Since the fall of the Soviet Unión all things red seem to have been going rather out of fashion. Of the officially communist countries of China, Laos, Vietnam, North Korea and Cuba, only the latter two still look vaguely communist. But, even for North Korea and Cuba the last ten years have seen a much more pragmatic embracing of market forces. Cuba in particular has seen it’s restaurant, bar and indeed street food scene go through a real revolution (no pun intended), and even North Korea has more of a “scene” now. And of course there’s Venezuela, which depending on what side of the fence you sit is either a failed state, or a victim of US imperialism.
But, the world is an interesting place, and there are a lot of experimental, or existing systems that people don’t really talk about. Rojava in Syria for example is experimenting with a form of anarchism, that in some ways is going quite successfully.
And then there’s Nauru. Nauru famously was one of the richest countries in the world due it’s phosphate reserves, until bad investments made it on the verge of bankruptcy.
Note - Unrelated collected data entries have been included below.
(* ===== verification/Blobs.v ===== *)
(** * Externalized payloads

    Downloading an object (pkg/eventrepo/s3_reader.go) and the materializer's
    resolution of the payloads din stored outside the raw event rows
    (internal/materializer/ducklake.go): which failures drop a row, and which
    abort the pass. *)

From S2P Require Import Prelude Model Coordinates Base64 Blobcrypt Decode.

(** ** s3_reader.go *)

Inductive s3_error :=
  | NoSuchKey
  | NotFound
  | APIError (code : string)
  | OtherError.

(** What [GetObject] answers: the declared length, the bytes the body yields and
    whether reading it ends in an error. *)
Record s3_object := mkObject {
  ContentLength : option Z;
  Body : list Z;
  Body_fails : bool;
}.

Inductive blob_error :=
  | EGet (e : s3_error)
  | ERead
  (** wraps [ErrObjectTooLarge] *)
  | EObjectTooLarge
  (** the message alone *)
  | EExceedsMaxSize
  | ENoStore
  (** wraps [errSealedNoKey] *)
  | ESealedNoKey
  | EDecrypting (e : crypt_error).

Definition IsObjectTooLarge (e : blob_error) : bool :=
  match e with EObjectTooLarge => true | _ => false end.

Definition IsObjectNotFound (e : blob_error) : bool :=
  match e with
  | EGet NoSuchKey | EGet NotFound => true
  | EGet (APIError code) =>
      existsb (String.eqb code) ["NoSuchKey"; "NotFound"; "NotFoundException"; "404"]%string
  | _ => false
  end.

Definition maxObjectSize : Z := 50 * 2 ^ 20.

Definition downloadS3Object (GetObject : string -> result s3_error s3_object) (key : string)
    (maxSize : Z) : result blob_error (list Z) :=
  match GetObject key with
  | Err e => Err (EGet e)
  | Ok resp =>
      let len := Z.of_nat (length (Body resp)) in
      match ContentLength resp with
      | Some size =>
          if 0 <? size then
            if maxSize <? size then Err EObjectTooLarge
            else if len <? size then Err ERead
            else Ok (take (Z.to_nat size) (Body resp))
          else
            if (len <=? maxSize) && Body_fails resp then Err ERead
            else if maxSize <? len then Err EExceedsMaxSize else Ok (Body resp)
      | None =>
          if (len <=? maxSize) && Body_fails resp then Err ERead
          else if maxSize <? len then Err EExceedsMaxSize else Ok (Body resp)
      end
  end.

Definition DownloadObject (GetObject : string -> result s3_error s3_object) (key : string)
  : result blob_error (list Z) := downloadS3Object GetObject key maxObjectSize.

(** ** resolveBlob, resolveBlobs *)

Definition BlobKeyPrefix : string := "cloudevent/blobs/".

Definition HasBlobPrefix (key : string) : bool := String.prefix BlobKeyPrefix key.

Definition inline_payload (ev : RawEvent) : bool :=
  negb (length (re_Data ev) =? 0)%nat || negb (String.eqb (re_DataBase64 ev) "").

Definition with_data (ev : RawEvent) (data : list Z) : RawEvent :=
  mkRawEvent (re_Header ev) data (re_DataBase64 ev).

Section blobs.
Context {A : AEAD}.
(** The object store and the cipher, when configured. *)
Context (blobs : option (string -> result s3_error s3_object)) (blobCipher : option Key).

Definition resolveBlob (ev : RawEvent) (dataIndexKey : string) : result blob_error RawEvent :=
  if inline_payload ev then Ok ev
  else if negb (HasBlobPrefix dataIndexKey) then Ok ev
  else match blobs with
  | None => Err ENoStore
  | Some get =>
      match DownloadObject get dataIndexKey with
      | Err e => Err e
      | Ok data =>
          match blobCipher with
          | Some k =>
              match Open k (bytes_of dataIndexKey) data with
              | Err e => Err (EDecrypting e)
              | Ok data' => Ok (with_data ev data')
              end
          | None => if IsSealed data then Err ESealedNoKey else Ok (with_data ev data)
          end
      end
  end.

(** The conditions under which the row is skipped. *)
Definition permanent (e : blob_error) : bool :=
  IsObjectNotFound e || IsObjectTooLarge e ||
  match e with ESealedNoKey => true | EDecrypting e' => IsDecryptError e' | _ => false end.

(** Every row's payload is resolved, concurrently; any other error aborts. *)
Fixpoint resolveBlobs (rows : list (RawEvent * string)) : result blob_error (list RawEvent) :=
  match rows with
  | [] => Ok []
  | (ev, key) :: rest =>
      match resolveBlob ev key with
      | Ok ev' => let* r := resolveBlobs rest in Ok (ev' :: r)
      | Err e => if permanent e then resolveBlobs rest else Err e
      end
  end.

(** What a row contributes: its event with payload, or nothing. *)
Definition resolved_row (row : RawEvent * string) : list RawEvent :=
  match resolveBlob row.1 row.2 with Ok ev => [ev] | Err _ => [] end.

Definition transient (row : RawEvent * string) : Prop :=
  exists e, resolveBlob row.1 row.2 = Err e /\ permanent e = false.

Lemma resolveBlobs_ok rows l :
  resolveBlobs rows = Ok l -> l = flat_map resolved_row rows /\ Forall (fun r => ~ transient r) rows.
Proof.
  revert l. induction rows as [|[ev key] rows IH]; intros l; simpl; [by intros [= <-]|].
  assert (Hn : forall P, (forall e, resolveBlob ev key = Err e -> permanent e = true) ->
             P -> ~ transient (ev, key) /\ P).
  { intros P H HP. split; [|done]. intros (e & He & Hp). rewrite (H e He) in Hp. done. }
  unfold resolved_row at 1. simpl. destruct (resolveBlob ev key) as [ev'|e] eqn:E.
  - destruct (resolveBlobs rows) as [r|]; [|done]. intros [= <-].
    destruct (IH r eq_refl) as [-> Hall]. split; [done|]. apply Forall_cons, Hn; [|done]. by intros e.
  - destruct (permanent e) eqn:Ep; [|done]. intros H. destruct (IH l H) as [-> Hall].
    split; [done|]. apply Forall_cons, Hn; [|done]. by intros e' [= <-].
Qed.

Lemma resolveBlobs_err rows :
  Exists transient rows -> exists e, resolveBlobs rows = Err e /\ permanent e = false.
Proof.
  induction 1 as [[ev key] rows (e & He & Hp)|[ev key] rows _ (e & He & Hp)]; simpl in *.
  - rewrite He, Hp. eauto.
  - destruct (resolveBlob ev key) as [ev'|e'] eqn:E.
    + rewrite He. simpl. eauto.
    + destruct (permanent e') eqn:Ep'; eauto.
Qed.

Lemma resolved_header row ev : ev ∈ resolved_row row -> re_Header ev = re_Header row.1.
Proof.
  destruct row as [e key]. unfold resolved_row, resolveBlob. simpl.
  destruct (inline_payload e); [by intros ->%list_elem_of_singleton|].
  destruct (negb _); [by intros ->%list_elem_of_singleton|].
  destruct blobs as [get|]; [|by intros []%not_elem_of_nil].
  destruct (DownloadObject get key); [|by intros []%not_elem_of_nil].
  destruct blobCipher as [k|].
  - destruct (Open _ _ _); [by intros ->%list_elem_of_singleton|by intros []%not_elem_of_nil].
  - destruct (IsSealed _); [by intros []%not_elem_of_nil|by intros ->%list_elem_of_singleton].
Qed.
End blobs.

(** Resolving a batch's payloads: it fails exactly when the payload of some row
    cannot be had for a reason that is not permanent; otherwise it returns, in
    order, every row whose payload is inline, absent or fetched, without the rows
    whose object is missing, declared too large, sealed without a key, or does
    not open. An object over the limit that does not declare its length is not
    among the permanent failures: a row that refers to one makes every attempt
    at its batch fail. *)
Theorem resolveBlobs_spec {A : AEAD} blobs blobCipher rows :
  (forall l, resolveBlobs blobs blobCipher rows = Ok l ->
     l = flat_map (resolved_row blobs blobCipher) rows) /\
  ((exists e, resolveBlobs blobs blobCipher rows = Err e) <->
   Exists (transient blobs blobCipher) rows) /\
  (forall get ev key obj,
     blobs = Some get -> (ev, key) ∈ rows -> inline_payload ev = false -> HasBlobPrefix key = true ->
     get key = Ok obj -> ContentLength obj = None -> maxObjectSize < Z.of_nat (length (Body obj)) ->
     exists e, resolveBlobs blobs blobCipher rows = Err e).
Proof.
  assert (Herr : Exists (transient blobs blobCipher) rows ->
                 exists e, resolveBlobs blobs blobCipher rows = Err e).
  { intros H. apply resolveBlobs_err in H as (e & ? & _). eauto. }
  split_and!.
  - intros l H. by apply resolveBlobs_ok in H as [-> _].
  - split; [|done]. clear Herr. intros (e & He). revert e He.
    induction rows as [|[ev key] rows IH]; intros e; simpl; [done|].
    destruct (resolveBlob blobs blobCipher ev key) as [ev'|e'] eqn:E.
    + destruct (resolveBlobs blobs blobCipher rows) as [|e2] eqn:E2; [done|]. intros _.
      right. by apply (IH e2).
    + destruct (permanent e') eqn:Ep; [|intros _; left; by exists e'].
      intros He. right. by apply (IH e).
  - intros get ev key obj -> Hin Hinl Hpre Hget Hlen Hbig. apply Herr, Exists_exists.
    exists (ev, key). split; [done|]. exists EExceedsMaxSize. split; [|done].
    unfold resolveBlob. simpl. rewrite Hinl, Hpre. unfold DownloadObject, downloadS3Object. simpl.
    rewrite Hget, Hlen. destruct (Z.leb_spec (Z.of_nat (length (Body obj))) maxObjectSize); [lia|].
    destruct (Z.ltb_spec maxObjectSize (Z.of_nat (length (Body obj)))); [done|lia].
Qed.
Australia then introduced their “pacific solution”, which despite its controversy has provided a financial lifeline to the Republic of Nauru.
It has also in many ways socialised the country along pacific lines. The nation has a 19 member parliament based around tribal lines, with government done by consensus rather than party politics, led by the President of Nauru, who can be removed by parliament.
The interesting part though is that whilst private business is not only allowed, but encouraged 95 percent of the country are employed by state, and there is no income tax.
Now whilst this might not sound sustainable it is a well fed nation (so much so they are obese). most people have cars, and no one is homeless. There is also a broad social safety net that includes hospitals free at the point of delivery.
In a lot of ways this kind of welfare system is rooted into pacific island culture, and you see stark similarities in places like Tuvalu, and Kiribati.
I would in no way suggest Nauru is a socialist utopia either, but much like Cuba, which is often touted as the most sustainable country on earth, the system in Nauru should at least pique the interest of the left.
And if nothing else, with the Hotel Menen you get the special vibe that only state run hotels like the Yanggakdo in North Korea, or the Alba in Caracas can give.